Dataset entries
----------

(** X16. A package made to depend on itself is a cycle: after
    [addDependency(p, p)], whatever the graph was, [detectCycle] does not
    return false, and it returns true when every target is registered. *)
Theorem self_dependency_is_cycle st p :
  detectCycle (addDependency st p p) ≠ Done false
  ∧ (closed (graph (addDependency st p p)) →
     detectCycle (addDependency st p p) = Done true).
Proof.
  assert (tc (edge (graph (addDependency st p p))) p p) as Hloop.
  { apply tc_once. simpl. eexists. rewrite adj_insert_find_eq.
    split; [done|]. apply elem_of_set_insert. by left. }
  pose proof (detectCycle_outcome (addDependency st p p)) as Hout.
  destruct (detectCycle (addDependency st p p)) as [[]| |]; try done.
  destruct Hout as [Hac _]. by destruct (Hac p).
Qed.

Lemma self_dependency_is_cycle_witness :
  closed (graph (addDependency main_graph pkgC pkgC))
  ∧ detectCycle (addDependency main_graph pkgC pkgC) = Done true.
Proof.
  assert (closed (graph (addDependency main_graph pkgC pkgC))) as Hcl
    by compute_done.
  split; [exact Hcl|].
  exact (proj2 (self_dependency_is_cycle main_graph pkgC) Hcl).
Defined.
(* ===== verification/QuorumValidation.v ===== *)
(** * Certificate validation against a frozen membership

    Models [Security/Consensus/QuorumValidation.cpp] and
    [verify_commit_proof] of [CommitProof.cpp]. The theorems give the exact
    meaning of acceptance: a certificate passes if and only if its header is
    the context's, every signer is a member, at least a quorum of distinct
    members signed, and each of them verifies; duplicates of one member never
    add weight. *)

From S2P Require Import Prelude SecurityPolicy CanonicalEncoding ConsensusTypes.

Record QcValidationContext := mkContext {
  cx_consensus_ruleset : Z;
  cx_network_id : NetworkId;
  cx_epoch : EpochId;
  cx_quorum : Z;
}.

Inductive CommitProofFailure :=
  | CpNone | WrongShape | WrongTransitions | ContextMismatch | BrokenChain
  | CertificateInvalid.

#[export] Instance CommitProofFailure_eq_dec : EqDecision CommitProofFailure.
Proof. solve_decision. Defined.

(** [distinct_signers]: the first entry per node, in order. *)
Fixpoint distinct_from {A : Type} (node : A → NodeId) (seen : gset Z) (signers : list A)
    : list A :=
  match signers with
  | [] => []
  | signer :: rest =>
      if bool_decide (node signer ∈ seen) then distinct_from node seen rest
      else signer :: distinct_from node ({[ node signer ]} ∪ seen) rest
  end.

Definition distinct_signers {A : Type} (node : A → NodeId) (signers : list A) : list A :=
  distinct_from node ∅ signers.

(** [epoch_vote_keys.contains(node)] *)
Definition is_member (epoch_vote_keys : gmap Z Ed25519PublicKey) (node : NodeId) : bool :=
  bool_decide (is_Some (epoch_vote_keys !! node)).

Section validation.
Context `{Sodium}.

(** [verify_digest(epoch_vote_keys.at(node), digest, signature)]; [at] is
    reached only for members. *)
Definition verify_member (epoch_vote_keys : gmap Z Ed25519PublicKey) (node : NodeId)
    (d : Digest) (signature : Ed25519Signature) : bool :=
  match epoch_vote_keys !! node with
  | Some key => verify_digest key d signature
  | None => false
  end.

Definition qc_signer_digest (c : QuorumCertificate) (node : NodeId) : Digest :=
  vote_signing_digest (qc_consensus_ruleset c) (qc_network_id c) (qc_epoch c)
    (qc_height c) (qc_view c) (qc_proposal_digest c) node.

Definition validate_quorum_certificate (certificate : QuorumCertificate)
    (context : QcValidationContext) (epoch_vote_keys : gmap Z Ed25519PublicKey)
    : option ConsensusFailure :=
  if negb (qc_format_version certificate =? kQcFormatVersion) then Some FormatVersion
  else if negb (qc_consensus_ruleset certificate =? cx_consensus_ruleset context)
  then Some RulesetMismatch
  else if negb (qc_network_id certificate =? cx_network_id context) then Some NetworkMismatch
  else if negb (qc_epoch certificate =? cx_epoch context) then Some EpochMismatch
  else if kMaxQcSignatures <? Z.of_nat (length (qc_signers certificate))
  then Some TooManySignatures
  else if existsb (λ s, negb (is_member epoch_vote_keys (s_node_id s))) (qc_signers certificate)
  then Some UnknownSigner
  else
    let distinct := distinct_signers s_node_id (qc_signers certificate) in
    if Z.of_nat (length distinct) <? cx_quorum context then Some InsufficientQuorum
    else if existsb (λ s,
        negb (verify_member epoch_vote_keys (s_node_id s)
                (qc_signer_digest certificate (s_node_id s)) (s_signature s))) distinct
    then Some InvalidSignature
    else None.

Definition validate_timeout_certificate (certificate : TimeoutCertificate)
    (context : QcValidationContext) (epoch_vote_keys : gmap Z Ed25519PublicKey)
    : option ConsensusFailure :=
  if negb (tc_consensus_ruleset certificate =? cx_consensus_ruleset context)
  then Some RulesetMismatch
  else if negb (tc_network_id certificate =? cx_network_id context) then Some NetworkMismatch
  else if negb (tc_epoch certificate =? cx_epoch context) then Some EpochMismatch
  else if kMaxQcSignatures <? Z.of_nat (length (tc_signers certificate))
  then Some TooManySignatures
  else if existsb (λ s, negb (is_member epoch_vote_keys (ts_node_id s))) (tc_signers certificate)
  then Some UnknownSigner
  else
    let distinct := distinct_signers ts_node_id (tc_signers certificate) in
    if Z.of_nat (length distinct) <? cx_quorum context then Some InsufficientQuorum
    else if existsb (λ s,
        negb (verify_member epoch_vote_keys (ts_node_id s)
                (timeout_vote_signing_digest (tc_consensus_ruleset certificate)
                   (tc_network_id certificate) (tc_epoch certificate) (tc_view certificate)
                   (ts_high_qc_digest s) (ts_node_id s)) (ts_signature s))) distinct
    then Some InvalidSignature
    else None.

(** The three nested blocks of a commit proof; the loops of the source run
    over them by index. *)
Definition block_in_context (context : QcValidationContext) (b : CommittedBlock) : bool :=
  let proposal := cb_proposal b in
  (p_network_id proposal =? cx_network_id context) &&
  (p_epoch proposal =? cx_epoch context) &&
  (p_consensus_ruleset proposal =? cx_consensus_ruleset context).

Definition child_links (parent_block child : CommittedBlock) : bool :=
  let parent := proposal_digest (cb_proposal parent_block) in
  (qc_proposal_digest (cb_justify child) =? parent) &&
  (p_parent_digest (cb_proposal child) =? parent) &&
  (p_height (cb_proposal child) =? p_height (cb_proposal parent_block) +64 1).

Definition verify_commit_proof (transitions_digest : Digest) (proof : CommitProof)
    (context : QcValidationContext) (epoch_vote_keys : gmap Z Ed25519PublicKey)
    : CommitProofFailure :=
  match cp_chain proof with
  | [b0; b1; b2] =>
      if negb (p_transitions_digest (cb_proposal b0) =? transitions_digest)
      then WrongTransitions
      else if existsb (λ b, negb (block_in_context context b)) [b0; b1; b2]
      then ContextMismatch
      else if negb (child_links b0 b1) || negb (child_links b1 b2) then BrokenChain
      else if negb (qc_proposal_digest (cp_certifying proof) =? proposal_digest (cb_proposal b2))
      then BrokenChain
      else if existsb (λ c,
          match validate_quorum_certificate c context epoch_vote_keys with
          | Some _ => true | None => false end)
          [cb_justify b1; cb_justify b2; cp_certifying proof]
      then CertificateInvalid
      else CpNone
  | _ => WrongShape
  end.
End validation.

(** ** The meaning of acceptance *)

Definition qc_voters (c : QuorumCertificate) : gset Z := list_to_set (s_node_id <$> qc_signers c).

Record qc_accepted `{Sodium} (cx : QcValidationContext) (keys : gmap Z Ed25519PublicKey)
    (c : QuorumCertificate) : Prop := mkAccepted {
  qa_format : qc_format_version c = kQcFormatVersion;
  qa_ruleset : qc_consensus_ruleset c = cx_consensus_ruleset cx;
  qa_network : qc_network_id c = cx_network_id cx;
  qa_epoch : qc_epoch c = cx_epoch cx;
  qa_bound : Z.of_nat (length (qc_signers c)) <= kMaxQcSignatures;
  qa_members : qc_voters c ⊆ dom keys;
  qa_quorum : cx_quorum cx <= Z.of_nat (size (qc_voters c));
  qa_first : ∀ s, s ∈ distinct_signers s_node_id (qc_signers c) →
    verify_member keys (s_node_id s) (qc_signer_digest c (s_node_id s)) (s_signature s) = true;
}.

(** ** Lemmas *)

Lemma elem_of_distinct_from {A} (node : A → NodeId) seen l x :
  x ∈ node <$> distinct_from node seen l ↔ x ∈ node <$> l ∧ x ∉ seen.
Proof.
  revert seen. induction l as [|s l IH]; intros seen; simpl.
  { rewrite !elem_of_nil. tauto. }
  case_bool_decide as Hs; rewrite ?fmap_cons, !elem_of_cons, IH.
  - split; [tauto|]. intros [[->|?] ?]; [done|tauto].
  - rewrite elem_of_union, elem_of_singleton.
    destruct (decide (x = node s)) as [->|]; tauto.
Qed.

Lemma NoDup_distinct_from {A} (node : A → NodeId) seen l :
  NoDup (node <$> distinct_from node seen l).
Proof.
  revert seen. induction l as [|s l IH]; intros seen; simpl; [constructor|].
  case_bool_decide; [apply IH|]. simpl. constructor; [|apply IH].
  rewrite elem_of_distinct_from. set_solver.
Qed.

Lemma distinct_from_subset {A} (node : A → NodeId) seen l s :
  s ∈ distinct_from node seen l → s ∈ l.
Proof.
  revert seen. induction l as [|t l IH]; intros seen; simpl; [done|].
  case_bool_decide; rewrite ?elem_of_cons; [eauto|]. intros [->|?]; eauto.
Qed.

(** The number of distinct signers is the number of distinct nodes. *)
Lemma length_distinct_signers {A} (node : A → NodeId) l :
  length (distinct_signers node l) = size (list_to_set (node <$> l) : gset Z).
Proof.
  rewrite <-(length_fmap node), <-(size_list_to_set (C := gset Z))
    by apply NoDup_distinct_from.
  f_equal. apply set_eq. intros x. rewrite !elem_of_list_to_set.
  unfold distinct_signers. rewrite elem_of_distinct_from. set_solver.
Qed.

Lemma existsb_false {A} (f : A → bool) l :
  existsb f l = false ↔ ∀ x, x ∈ l → f x = false.
Proof.
  induction l as [|a l IH]; simpl; [set_solver|].
  rewrite orb_false_iff, IH. set_solver.
Qed.

Lemma existsb_members (keys : gmap Z Ed25519PublicKey) l :
  existsb (λ s, negb (is_member keys (s_node_id s))) l = false ↔
  list_to_set (s_node_id <$> l) ⊆ dom keys.
Proof.
  rewrite existsb_false. split.
  - intros Hs x [s [-> Hin]]%elem_of_list_to_set%list_elem_of_fmap.
    apply Hs in Hin. unfold is_member in Hin. bool_to_prop. by apply elem_of_dom.
  - intros Hs s Hin. unfold is_member. rewrite negb_false_iff, bool_decide_eq_true.
    apply elem_of_dom, Hs, elem_of_list_to_set, list_elem_of_fmap. eauto.
Qed.

Section meaning.
Context `{Sodium}.

Lemma validate_qc_spec c cx keys :
  validate_quorum_certificate c cx keys = None ↔ qc_accepted cx keys c.
Proof.
  unfold validate_quorum_certificate. split.
  - intros Hv. repeat (case_match; [done|]). bool_to_prop.
    split; try done.
    + by apply existsb_members.
    + unfold qc_voters. by rewrite <-length_distinct_signers.
    + intros s Hs. match goal with E : existsb _ (distinct_signers _ _) = false |- _ =>
        rewrite existsb_false in E; apply E in Hs end. by bool_to_prop.
  - intros [Hf Hr Hn He Hb Hm Hq Hs].
    rewrite Hf, Hr, Hn, He, !Z.eqb_refl. simpl.
    rewrite (proj2 (Z.ltb_ge _ _) Hb).
    rewrite (proj2 (existsb_members keys (qc_signers c)) Hm).
    rewrite length_distinct_signers. fold (qc_voters c). rewrite (proj2 (Z.ltb_ge _ _) Hq).
    rewrite (proj2 (existsb_false _ _)); [done|].
    intros s Hin. rewrite (Hs s Hin). done.
Qed.

(** Every member of an accepted certificate signed this vote. *)
Lemma qc_accepted_signed cx keys c n :
  qc_accepted cx keys c → n ∈ qc_voters c →
  ∃ key sig, keys !! n = Some key ∧ verify_digest key (qc_signer_digest c n) sig = true.
Proof.
  intros [Hf Hr Hn He Hb Hm Hq Hs] Hin.
  apply elem_of_list_to_set in Hin.
  assert (n ∈ s_node_id <$> distinct_signers s_node_id (qc_signers c)) as Hd.
  { unfold distinct_signers. rewrite elem_of_distinct_from. set_solver. }
  apply list_elem_of_fmap in Hd as (s & -> & Hd). specialize (Hs s Hd).
  unfold verify_member in Hs. case_match; [eauto|done].
Qed.

Lemma verify_commit_proof_shape t proof cx keys :
  verify_commit_proof t proof cx keys = CpNone →
  ∃ b0 b1 b2, cp_chain proof = [b0; b1; b2] ∧
    p_transitions_digest (cb_proposal b0) = t ∧
    child_links b0 b1 = true ∧ child_links b1 b2 = true ∧
    qc_proposal_digest (cp_certifying proof) = proposal_digest (cb_proposal b2) ∧
    qc_accepted cx keys (cb_justify b1) ∧ qc_accepted cx keys (cb_justify b2) ∧
    qc_accepted cx keys (cp_certifying proof).
Proof.
  unfold verify_commit_proof. intros Hv.
  destruct (cp_chain proof) as [|b0 [|b1 [|b2 []]]]; try done.
  exists b0, b1, b2.
  destruct (negb _) eqn:E1 in Hv; [done|]. destruct (existsb _ _) eqn:E2 in Hv; [done|].
  destruct (_ || _) eqn:E3 in Hv; [done|]. destruct (negb _) eqn:E4 in Hv; [done|].
  destruct (existsb _ _) eqn:E5 in Hv; [done|]. bool_to_prop.
  rewrite existsb_false in E5.
  split_and!; try done; apply validate_qc_spec;
    match goal with |- validate_quorum_certificate ?c _ _ = None =>
      specialize (E5 c ltac:(set_solver)); by case_match end.
Qed.
End meaning.
(* ===== verification/EpochAuthority.v ===== *)
(** * The verified epoch authority chain

    Models [Epoch/NextEpochPlan.cpp] (the finalized records and their
    digests), [Genesis/BootstrapCertificate.cpp], [Epoch/AuthorityChain.cpp]
    and [Epoch/Tier1Membership.cpp]: from the pinned Genesis key an outside
    party derives the authority of epoch 1 and advances it handoff by handoff,
    each proved under the vote keys of the epoch before. *)

From S2P Require Import Prelude SecurityPolicy CanonicalEncoding Selection ConsensusTypes.
From S2P Require Import QuorumValidation.

(** ** The finalized records *)

Record NextEpochPlan := mkPlan {
  np_network_id : NetworkId;
  np_current_epoch : EpochId;
  np_next_epoch : EpochId;
  np_attempt : Z;
  np_checkpoint_height : Height;
  np_checkpoint_state_root : Digest;
  np_eligibility_commitment : Digest;
  np_selection_seed : Ed25519PublicKey;
  np_selected : list NodeId;
  np_incarnations : gmap Z Z;
  np_security_ruleset : Z;
  np_consensus_ruleset : Z;
  np_profile_id : Z;
  np_profile_ruleset : Z;
}.

Record ReadinessEntry := mkReadinessEntry {
  re_node : NodeId;
  re_incarnation : Z;
  re_attestation_context : Digest;
  re_vote_key : Ed25519PublicKey;
}.

Record CandidateReadiness := mkReadiness {
  cr_network_id : NetworkId;
  cr_plan_digest : Digest;
  cr_next_epoch : EpochId;
  cr_entries : list ReadinessEntry;
}.

Record EpochHandoff := mkHandoff {
  ho_network_id : NetworkId;
  ho_from_epoch : EpochId;
  ho_to_epoch : EpochId;
  ho_plan_digest : Digest;
  ho_previous_anchor : Digest;
  ho_members : list NodeId;
  ho_incarnations : gmap Z Z;
  ho_vote_keys : gmap Z Ed25519PublicKey;
  ho_group_public_key : Ed25519PublicKey;
  ho_dkg_transcript_digest : Digest;
  ho_key_generation : Z;
  ho_attestation_root : Digest;
  ho_security_ruleset : Z;
  ho_consensus_ruleset : Z;
}.

Record BootstrapCertificate := mkBootstrap {
  bc_network_id : NetworkId;
  bc_epoch : EpochId;
  bc_tier1_set_digest : Digest;
  bc_authority_threshold : Z;
  bc_authority_public_key : Ed25519PublicKey;
  bc_dkg_transcript_digest : Digest;
  bc_attestation_root : Digest;
  bc_founding_eligibility_digest : Digest;
  bc_vote_key_set_digest : Digest;
  bc_release_approval_digest : Digest;
  bc_security_ruleset : Z;
  bc_consensus_ruleset : Z;
  bc_genesis_signature : Ed25519Signature;
}.

Record VerifiedEpochAuthority := mkAuthority {
  au_network_id : NetworkId;
  au_epoch : EpochId;
  au_members : list NodeId;
  au_incarnations : gmap Z Z;
  au_vote_keys : gmap Z Ed25519PublicKey;
  au_consensus_quorum : Z;
  au_authority_threshold : Z;
  au_security_ruleset : Z;
  au_consensus_ruleset : Z;
  au_group_public_key : Ed25519PublicKey;
  au_key_generation : Z;
  au_attestation_root : Digest;
  au_checkpoint : Digest;
  au_previous_anchor : Digest;
  au_anchor_digest : Digest;
}.

Inductive HandoffChainFailure :=
  | HcNone | WrongNetwork | HcRulesetMismatch | WrongEpochs | LinkageBroken
  | MembershipInvalid | KeyReuse | KeyGenerationInvalid | ProofInvalid.

(** ** Digests *)

(** Each node with its incarnation, zero when it has none. *)
Definition add_members (e : CanonicalEncoder) (nodes : list NodeId) (incarnations : gmap Z Z)
    : CanonicalEncoder :=
  foldl (λ e node, add_u64 (add_digest e node) (default 0 (incarnations !! node)))
    (add_u64 e (Z.of_nat (length nodes))) nodes.

Definition vote_key_set_encoder (vote_keys : gmap Z Ed25519PublicKey) : CanonicalEncoder :=
  foldl (λ e '(node, key), add_digest (add_digest e node) key)
    (add_u64 (new_encoder "lemonade-nexus/vote-key-set:v1") (Z.of_nat (size vote_keys)))
    (in_order vote_keys).

Section authority.
Context `{Sodium}.

Definition vote_key_set_digest (vote_keys : gmap Z Ed25519PublicKey) : Digest :=
  digest (vote_key_set_encoder vote_keys).

Definition next_epoch_plan_digest (plan : NextEpochPlan) : Digest :=
  let e := new_encoder "lemonade-nexus/next-epoch-plan:v1" in
  let e := add_digest e (np_network_id plan) in
  let e := add_u64 e (np_current_epoch plan) in
  let e := add_u64 e (np_next_epoch plan) in
  let e := add_u32 e (np_attempt plan) in
  let e := add_u64 e (np_checkpoint_height plan) in
  let e := add_digest e (np_checkpoint_state_root plan) in
  let e := add_digest e (np_eligibility_commitment plan) in
  let e := add_digest e (np_selection_seed plan) in
  let e := add_members e (np_selected plan) (np_incarnations plan) in
  let e := add_u16 e (np_security_ruleset plan) in
  let e := add_u16 e (np_consensus_ruleset plan) in
  let e := add_u16 e (np_profile_id plan) in
  digest (add_u16 e (np_profile_ruleset plan)).

Definition candidate_readiness_digest (readiness : CandidateReadiness) : Digest :=
  let e := new_encoder "lemonade-nexus/candidate-readiness:v1" in
  let e := add_digest e (cr_network_id readiness) in
  let e := add_digest e (cr_plan_digest readiness) in
  let e := add_u64 e (cr_next_epoch readiness) in
  let e := add_u64 e (Z.of_nat (length (cr_entries readiness))) in
  digest (foldl (λ e entry,
    add_digest (add_digest (add_u64 (add_digest e (re_node entry)) (re_incarnation entry))
      (re_attestation_context entry)) (re_vote_key entry)) e (cr_entries readiness)).

Definition epoch_handoff_encoder (handoff : EpochHandoff) : CanonicalEncoder :=
  let e := new_encoder "lemonade-nexus/epoch-handoff:v3" in
  let e := add_digest e (ho_network_id handoff) in
  let e := add_u64 e (ho_from_epoch handoff) in
  let e := add_u64 e (ho_to_epoch handoff) in
  let e := add_digest e (ho_plan_digest handoff) in
  let e := add_digest e (ho_previous_anchor handoff) in
  let e := add_members e (ho_members handoff) (ho_incarnations handoff) in
  let e := add_digest e (vote_key_set_digest (ho_vote_keys handoff)) in
  let e := add_digest e (ho_group_public_key handoff) in
  let e := add_digest e (ho_dkg_transcript_digest handoff) in
  let e := add_u64 e (ho_key_generation handoff) in
  let e := add_digest e (ho_attestation_root handoff) in
  let e := add_u16 e (ho_security_ruleset handoff) in
  add_u16 e (ho_consensus_ruleset handoff).

Definition epoch_handoff_digest (handoff : EpochHandoff) : Digest :=
  digest (epoch_handoff_encoder handoff).

(** ** Genesis *)

Definition derive_network_id (genesis_public_key : Ed25519PublicKey)
    (security_ruleset consensus_ruleset : Z) : NetworkId :=
  let e := new_encoder "lemonade-nexus/network-id:v1" in
  let e := add_digest e genesis_public_key in
  digest (add_u16 (add_u16 e security_ruleset) consensus_ruleset).

Definition bootstrap_certificate_signing_digest (certificate : BootstrapCertificate) : Digest :=
  let e := new_encoder "lemonade-nexus/bootstrap-certificate:v2" in
  let e := add_digest e (bc_network_id certificate) in
  let e := add_u64 e (bc_epoch certificate) in
  let e := add_digest e (bc_tier1_set_digest certificate) in
  let e := add_u64 e (bc_authority_threshold certificate) in
  let e := add_digest e (bc_authority_public_key certificate) in
  let e := add_digest e (bc_dkg_transcript_digest certificate) in
  let e := add_digest e (bc_attestation_root certificate) in
  let e := add_digest e (bc_founding_eligibility_digest certificate) in
  let e := add_digest e (bc_vote_key_set_digest certificate) in
  let e := add_digest e (bc_release_approval_digest certificate) in
  digest (add_u16 (add_u16 e (bc_security_ruleset certificate)) (bc_consensus_ruleset certificate)).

----------

* Your goal *
Could you set down, word for word, only the lines above from the line with "signature)]; [at] is" to the line with "match epoch_vote_keys !! node with", including both?

* Solution for this task *
(** [verify_digest(epoch_vote_keys.at(node), digest, signature)]; [at] is
    reached only for members. *)
Definition verify_member (epoch_vote_keys : gmap Z Ed25519PublicKey) (node : NodeId)
    (d : Digest) (signature : Ed25519Signature) : bool :=
  match epoch_vote_keys !! node with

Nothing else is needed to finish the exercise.